2. Materials and Methods

All in silico analysis including Glide docking, induced fit docking (IFD), and molecular dynamics (MD) were performed using Schrödinger LLC Maestro version 10.2 [35].

2.1. Preparation of Phytocompounds and ALR2 Protein Structure for In Silico Analysis

Phytocompounds from plants reported with antidiabetic property were retrieved from Duke’s Database of Natural Compounds. Table 1 provides the names of the plants with antidiabetic property. The 3D structure-data files of the plant compounds were retrieved from PubChem database. The retrieved phytocompounds were prepared using LigPrep module of Maestro, and the ligand structures were geometrically minimized using OPLS_2005 force field to obtain low energy 3D structural variants of the ligands. The optimized ligands were subjected to Glide docking based computational screening for the identification of potential lead compounds.

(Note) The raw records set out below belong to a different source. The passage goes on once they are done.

(* ===== verification/DebugInv.v ===== *)
(** * Debug registers and the lists of the CPU agree

    Moves to the debug registers keep the breakpoints and watchpoints of the CPU
    those that the registers ask for, never use one that was freed, and leave those
    of the debugger alone. A task switch breaks this. *)

From stdpp Require Import base list.
From Stdlib Require Import ZArith Lia.
From S2P Require Import Prelude Cpu CcHelper Excp Guest Mmu Seg SegSpec SegTask SoftMmu Tlb CtrlRegs DebugRegs.

Local Open Scope Z_scope.
Local Open Scope k_scope.

(** ** One list, with pointers into it *)

Section Mirror.
Context {A : Type}.
Implicit Types (l : list (Z * A)) (o : Z -> option Z) (e : Z -> A -> Prop) (cpu : A -> bool).

(** [o i] is the element that register [i] owns and [e i] what it must hold; the
    elements of the CPU are exactly the owned ones. *)
Record mirror o e cpu l (next : Z) : Prop := {
  mi_nodup : NoDup l.*1;
  mi_fresh : forall p x, (p, x) ∈ l -> p < next;
  mi_owned : forall i p, o i = Some p -> exists x, (p, x) ∈ l /\ e i x /\ cpu x = true;
  mi_only : forall p x, (p, x) ∈ l -> cpu x = true -> exists i, o i = Some p;
  mi_inj : forall i j p, o i = Some p -> o j = Some p -> i = j
}.

Lemma linked_elem p x l : NoDup l.*1 -> (p, x) ∈ l -> linked p l = Some x.
Proof.
  unfold linked. induction l as [|[q y] l IH]; intros Hn Hin; [by apply elem_of_nil in Hin|].
  cbn [find fst]. apply NoDup_cons in Hn as [Hq Hn]. destruct (Z.eqb_spec q p) as [->|Hne].
  - apply elem_of_cons in Hin as [[= <-]|Hin]; [done|]. destruct Hq. by apply (list_elem_of_fmap_2 fst) in Hin.
  - apply elem_of_cons in Hin as [[= <- <-]|Hin]; [done|]. by apply IH.
Qed.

2.2. Preparation of ALR2 Protein Structure

Crystal structure of ALR2 complexed with NADP+ and drug Epalrestat—ID: 4JIR, the only available crystal structure of ALR2 complexed with Epalrestat—with 2.0 Å resolution was retrieved from Protein Data Bank (PDB). This protein structure was prepared using Protein Preparation Wizard protocol of Maestro.

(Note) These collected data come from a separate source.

(* ===== verification/TlbWatch.v ===== *)
(** * Watchpoints through the TLB

    exec.c: the test of an access against the watchpoints and the memory region
    that makes it. The TLB keeps the accesses to a page with a watchpoint off the
    direct path, so that no access to watched bytes completes unnoticed. *)

From stdpp Require Import base gmap list.
From Stdlib Require Import ZArith Lia.
From S2P Require Import Prelude Cpu CcHelper Excp Guest Mmu MmuWalk Seg SegSpec SegTask SoftMmu Tlb TlbInv TlbWalk TlbCoh TlbMmu TlbSim TlbCode CtrlRegs DebugRegs.

Local Open Scope Z_scope.
Local Open Scope k_scope.

(** ** The test *)

Definition with_wp_flags (fl : Z) (wp : CPUWatchpoint) : CPUWatchpoint := mkWp (wp_vaddr wp) (wp_len_mask wp) fl.

Definition wp_hit (vaddr len_mask flags : Z) (wp : CPUWatchpoint) : bool :=
  ((vaddr =? Z.land (wp_vaddr wp) len_mask) || (Z.land vaddr (wp_len_mask wp) =? wp_vaddr wp)) && has (wp_flags wp) flags.

(** The loop over the watchpoints: those before the first hit lose their mark. *)
Fixpoint scan (vaddr len_mask flags : Z) (l : list (Z * CPUWatchpoint)) : list (Z * CPUWatchpoint) * option (Z * CPUWatchpoint) :=
  match l with
  | [] => ([], None)
  | (p, wp) :: l' =>
      if wp_hit vaddr len_mask flags wp then
        let wp := with_wp_flags (Z.lor (wp_flags wp) BP_WATCHPOINT_HIT) wp in ((p, wp) :: l', Some (p, wp))
      else
        let '(l'', r) := scan vaddr len_mask flags l' in
        ((p, with_wp_flags (Z.land (wp_flags wp) (Z.lnot BP_WATCHPOINT_HIT)) wp) :: l'', r)
  end.

(** [mem_io_vaddr] is the address of the access. The code is translated again
    before the access is resumed, which is no part of the state here. *)
Definition check_watchpoint {G} (mem_io_vaddr offset len_mask flags : Z) : K G unit :=
  env <- kget ;;
  match watchpoint_hit env with
  | Some _ => kmod (on_svm (fun s => with_interrupt_request (Z.lor (interrupt_request s) CPU_INTERRUPT_DEBUG) s))
  | None =>
      let vaddr := u32 (Z.land mem_io_vaddr TARGET_PAGE_MASK + offset) in
      let '(l, r) := scan vaddr len_mask flags (watchpoints env) in
      kmod (with_watchpoints l) ;;
      match r with
      | None => kret tt
      | Some (p, wp) =>
          kmod (with_watchpoint_hit (Some p)) ;;
          if has (wp_flags wp) BP_STOP_BEFORE_ACCESS
          then kmod (with_exception_index EXCP_DEBUG) ;; fun env g => KExit env g
          else resume
      end
  end.

(** [size] is 1, 2 or 4. *)
Definition watch_mem_read (vaddr addr : Z) (size : nat) : K tmem Z :=
  check_watchpoint vaddr (Z.land addr (TARGET_PAGE_SIZE - 1)) (not32 (Z.of_nat size - 1)) BP_MEM_READ ;;
  fun env g => KRet (ld_phys (mkMachine env (tm_phys g)) size addr) env g.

2.3. Grid Generation and Glide Docking Protocol

For the protein, the receptor grid, which acts as a three-dimensional boundary, was generated for the binding ligand, depicting the active site region of the protein. The ligand binding sites in the protein were covered by the large grid with a midpoint diameter of 10 Å. Glide docking was performed for the phytocompounds to determine the ligand binding free energy.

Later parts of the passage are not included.